Info
AVAILABLE TO VIEWERS IN CANADA & USA
Lunenburg Doc Fest is proud to present Standing Up: Shorts by Indigenous Filmmakers, a shorts program featuring two films from some of the country’s most exciting Indigenous filmmakers.
The Standing Up: Shorts by Indigenous Filmmakers lineup is:

Invasion: The Unist'ot'en's Fight for Sovereignty
Directors: Sam Vinal, Michael Toledano
In this era of “reconciliation with Indigenous Nations,” native land is still being taken at gunpoint.
INVASION is a film from the frontlines about the Unist’ot’en Camp, Gidimt’en checkpoint and the larger Wet’suwet’en Nation standing up to the Canadian government and corporations who continue colonial violence against Indigenous people.
Come along on this cinematic journey to see the Unist’ot’en Camp, a beacon of resistance for the last decade. It is a healing space for Indigenous people and settlers alike, and an active example of decolonization. The violence, environmental destruction, and disregard for human rights following TC Energy (formerly TransCanada) / Coastal GasLink’s interim injunction has been devastating to bear, but this fight is far from over.

Healing the Nation
Directors: Jack Major, Ernest W. Matton (Elder Little Brown Bear, Athehsa Niohkwá:rita:a)

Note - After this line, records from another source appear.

(* ===== verification/ClientSet.v ===== *)
(** * The dynamic client: [pkg/dynamic/clientset/clientset.go]

    A client for one resource and namespace, and the read-modify-write loop the
    controllers use for unconditional writes.  [RetryOnConflict] is client-go's;
    its documented behaviour is the law of [Retry]. *)
From S2P Require Import Prelude Value K8s K8sInst Types World Discovery.
From stdpp Require Import options.

(** Run [fn] again while it reports a conflict, at most [n] more times. *)
Fixpoint retries {API : Apimachinery} {W A} (n : nat) (fn : M W A) : M W A := λ w,
  match fn w with
  | (Err e, w') =>
    match n with
    | 0 => (Err e, w')
    | S n => if IsConflict e then retries n fn w' else (Err e, w')
    end
  | r => r
  end.

(** "RetryOnConflict is used to make an update to a resource when you have to
    worry about conflicts caused by other code making unrelated updates": [fn]
    runs at least once, and again while it returns a conflict. *)
Class Retry `{!Apimachinery} := {
  RetryOnConflict : ∀ {W A}, M W A → M W A;
  RetryOnConflict_retries {W A} (fn : M W A) w :
    ∃ n, RetryOnConflict fn w = retries n fn w;
}.

(** A client for a resource, scoped to a namespace ([""]: not scoped). *)
Record ResourceClient := {
  rc_APIResource : APIResource;
  rc_GVR : GroupVersionResource;
  rc_namespace : string;
}.

Record Clientset := { cs_resources : ResourceMap }.

Section clientset.
Context {API : Apimachinery} {CL : Cluster} {RY : Retry}.

Definition Clientset_resource (apiResource : APIResource) : res ResourceClient :=
  gvr ← APIResource_GroupVersionResource apiResource;
  mret {| rc_APIResource := apiResource; rc_GVR := gvr; rc_namespace := "" |}.

Definition Clientset_Resource (cs : Clientset) (apiVersion resource : string) : res ResourceClient :=
  match ResourceMap_Get (cs_resources cs) apiVersion resource with
  | None => Err (ErrorString ("discovery: can't find resource " +:+ resource +:+
                              " in apiVersion " +:+ apiVersion))
  | Some apiResource => Clientset_resource apiResource
  end.

Definition Clientset_Kind (cs : Clientset) (apiVersion kind : string) : res ResourceClient :=
  match ResourceMap_GetKind (cs_resources cs) apiVersion kind with
  | None => Err (ErrorString ("discovery: can't find kind " +:+ kind +:+
                              " in apiVersion " +:+ apiVersion))
  | Some apiResource => Clientset_resource apiResource
  end.

Definition ResourceClient_Namespace (rc : ResourceClient) (namespace : string) : ResourceClient :=
  if negb (ar_Namespaced (rc_APIResource rc)) then rc
  else {| rc_APIResource := rc_APIResource rc;
          rc_GVR := rc_GVR rc;
          rc_namespace := namespace |}.

(** The methods of the embedded [dynamic.ResourceInterface]. *)
Definition rc_Get (rc : ResourceClient) (name : string) : M World object :=
  dyn (DynGet (rc_GVR rc) (rc_namespace rc) name).
Definition rc_Create (rc : ResourceClient) (obj : object) : M World object :=
  dyn (DynCreate (rc_GVR rc) (rc_namespace rc) obj).
Definition rc_Update (rc : ResourceClient) (obj : object) : M World object :=
  dyn (DynUpdate (rc_GVR rc) (rc_namespace rc) obj).
Definition rc_UpdateStatus (rc : ResourceClient) (obj : object) : M World object :=
  dyn (DynUpdateStatus (rc_GVR rc) (rc_namespace rc) obj).
Definition rc_Delete (rc : ResourceClient) (name : string) (opts : DeleteOptions) : M World object :=
  dyn (DynDelete (rc_GVR rc) (rc_namespace rc) name opts).
Definition rc_Patch (rc : ResourceClient) (name : string) (pt : PatchType) (data : string)
    (opts : PatchOptions) : M World object :=
  dyn (DynPatch (rc_GVR rc) (rc_namespace rc) name pt data opts).

(** One round of the loop: [update] returns [None] for false, the object to
    write otherwise. *)
Definition update_once (rc : ResourceClient) (orig : object) (update : object → option object)
    (write : object → M World object) : M World object :=
  check_ctx ;;
  current ← rc_Get rc (GetName orig);
  if GetUID current != GetUID orig
  then throw (NewNotFound (gvr_Resource (rc_GVR rc)) (GetName orig))
  else match update current with
       | None => mret current
       | Some updated => write updated
       end.

Definition AtomicUpdate (rc : ResourceClient) (orig : object) (update : object → option object)
    : M World object :=
  RetryOnConflict (update_once rc orig update (rc_Update rc)).

Definition AtomicStatusUpdate (rc : ResourceClient) (orig : object) (update : object → option object)
    : M World object :=
  RetryOnConflict (update_once rc orig update (λ current,
    if HasSubresource (rc_APIResource rc) "status" then rc_UpdateStatus rc current
    else rc_Update rc current)).

Definition ResourceClient_AddFinalizer (rc : ResourceClient) (orig : object) (name : string)
    : M World object :=
  AtomicUpdate rc orig (λ obj,
    if ContainsFinalizer obj name then None else Some (AddFinalizer obj name)).

Definition ResourceClient_RemoveFinalizer (rc : ResourceClient) (orig : object) (name : string)
    : M World object :=
  AtomicUpdate rc orig (λ obj,
    if negb (ContainsFinalizer obj name) then None else Some (RemoveFinalizer obj name)).
End clientset.

(** ** The read-modify-write loop *)
Section properties.
Context {API : Apimachinery} {CL : Cluster} {RY : Retry}.

Lemma retries_emits P {A} n (fn : M World A) : emits P fn → emits P (retries n fn).
Proof.
  intros Hfn. induction n as [|n IH]; intros w; simpl; destruct (Hfn w) as (es & Hes & HP);
    destruct (fn w) as [[a|e|s] w']; simpl in *; try (by exists es).
  destruct (IsConflict e); [|by exists es]. destruct (IH w') as (es' & Hes' & HP').
  exists (es ++ es'). rewrite Hes', Hes, app_assoc. split; [done|]. by apply Forall_app.
Qed.

Lemma RetryOnConflict_emits P {A} (fn : M World A) : emits P fn → emits P (RetryOnConflict fn).
Proof.
  intros Hfn w. destruct (RetryOnConflict_retries fn w) as [n ->]. by apply retries_emits.
Qed.

(** The result of a retried computation is the result of one of its runs. *)
Lemma retries_result {A} n (fn : M World A) w r w' :
  retries n fn w = (r, w') → ∃ w0, fn w0 = (r, w').
Proof.
  revert w. induction n as [|n IH]; intros w; simpl; destruct (fn w) as [[a|e|s] w1] eqn:E;
    try (intros [= <- <-]; eauto). case_match; [apply IH|intros [= <- <-]; eauto].
Qed.

Lemma RetryOnConflict_result {A} (fn : M World A) w r w' :
  RetryOnConflict fn w = (r, w') → ∃ w0, fn w0 = (r, w').
Proof. destruct (RetryOnConflict_retries fn w) as [n ->]. apply retries_result. Qed.

(** Requests of a loop on [orig]: reads of its name, and writes of what
    [update] makes of an object with [orig]'s UID. *)
Definition atomic_request (rc : ResourceClient) (orig : object) (update : object → option object)
    (e : event) : Prop :=
  e = EvDyn (DynGet (rc_GVR rc) (rc_namespace rc) (GetName orig)) ∨
  ∃ current updated, GetUID current = GetUID orig ∧ update current = Some updated ∧
    (e = EvDyn (DynUpdate (rc_GVR rc) (rc_namespace rc) updated) ∨
     e = EvDyn (DynUpdateStatus (rc_GVR rc) (rc_namespace rc) updated)).

Lemma update_once_emits rc orig update write :
  (∀ current updated, GetUID current = GetUID orig → update current = Some updated →
     emits (atomic_request rc orig update) (write updated)) →
  emits (atomic_request rc orig update) (update_once rc orig update write).
Proof.
  intros Hwrite. unfold update_once, rc_Get. emits_auto; [by left|].
  go_bools. by eapply Hwrite.
Qed.

Lemma AtomicUpdate_emits rc orig update :
  emits (λ e, e = EvDyn (DynGet (rc_GVR rc) (rc_namespace rc) (GetName orig)) ∨
           ∃ current updated, GetUID current = GetUID orig ∧ update current = Some updated ∧
             e = EvDyn (DynUpdate (rc_GVR rc) (rc_namespace rc) updated))
    (AtomicUpdate rc orig update).
Proof.
  apply RetryOnConflict_emits. unfold update_once, rc_Get, rc_Update. emits_auto; [by left|].
  right. go_bools. by eauto.
Qed.


Lemma AtomicStatusUpdate_emits rc orig update :
  emits (atomic_request rc orig update) (AtomicStatusUpdate rc orig update).
Proof.
  apply RetryOnConflict_emits, update_once_emits. intros current updated Huid Hupd.
  unfold rc_UpdateStatus, rc_Update. emits_auto; right; exists current, updated; auto.
Qed.

(** A status update goes through the status subresource exactly when the
    resource has one. *)
Theorem AtomicStatusUpdate_subresource rc orig update :
  emits (λ e,
    match e with
    | EvDyn (DynUpdate _ _ _) => HasSubresource (rc_APIResource rc) "status" = false
    | EvDyn (DynUpdateStatus _ _ _) => HasSubresource (rc_APIResource rc) "status" = true
    | EvDyn (DynGet _ _ _) => True
    | _ => False
    end) (AtomicStatusUpdate rc orig update).
Proof.
  apply RetryOnConflict_emits. unfold update_once, rc_Get, rc_UpdateStatus, rc_Update.
  emits_auto; done.
Qed.

(** A round that succeeds returns the live object unchanged, or the server's
    answer to the write. *)
Lemma update_once_Ok rc orig update write w r w' :
  update_once rc orig update write w = (Ok r, w') →
  ∃ current w1, GetUID current = GetUID orig ∧
    match update current with
    | None => r = current ∧ w' = w1
    | Some updated => write updated w1 = (Ok r, w')
    end.
Proof.
  unfold update_once, check_ctx, rc_Get, dyn, mbind, M_bind. simpl.
  destruct (ctx_err _); [done|]. destruct (dyn_call _ _) as [[current|e] srv]; simpl; [|done].
  case_bool_decide as Huid; simpl; [|done]. intros H. eexists current, _. split; [done|].
  destruct (update current); [exact H|]. unfold mret, M_ret in H. by simplify_eq.
Qed.

Lemma AtomicUpdate_Ok rc orig update w r w' :
  AtomicUpdate rc orig update w = (Ok r, w') →
  ∃ current w1, GetUID current = GetUID orig ∧
    match update current with
    | None => r = current ∧ w' = w1
    | Some updated => rc_Update rc updated w1 = (Ok r, w')
    end.
Proof.
  intros H. apply RetryOnConflict_result in H as [w0 H]. by eapply update_once_Ok.
Qed.

Lemma update_once_replaced rc orig update write w current srv :
  ctx_err (w_srv w) = None →
  dyn_call (DynGet (rc_GVR rc) (rc_namespace rc) (GetName orig)) (w_srv w) = (inl current, srv) →
  GetUID current ≠ GetUID orig →
  (update_once rc orig update write w).1 = Err (NewNotFound (gvr_Resource (rc_GVR rc)) (GetName orig)).
Proof.
  intros Hctx Hget Huid. unfold update_once, check_ctx, rc_Get, dyn, mbind, M_bind. simpl.
  rewrite Hctx. simpl. rewrite Hget. simpl. by rewrite bool_decide_false.
Qed.
End properties.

In 2012, Elder Little Brown Bear (Ernest W. Matton, Athehsa Niohkwá:rita:a) reopened the Toronto Day Withdrawal Program, rebranding it as The Aboriginal Healing Program, eliminating any intake process, and granting it a safe space for First Nation, Métis and Inuit persons to come and heal. ‘Healing The Nation’ follows members of the program as they reconnect with their culture, explore current and past unresolved issues, and their participation in helping a local Toronto hospital on their journey to truth and reconciliation.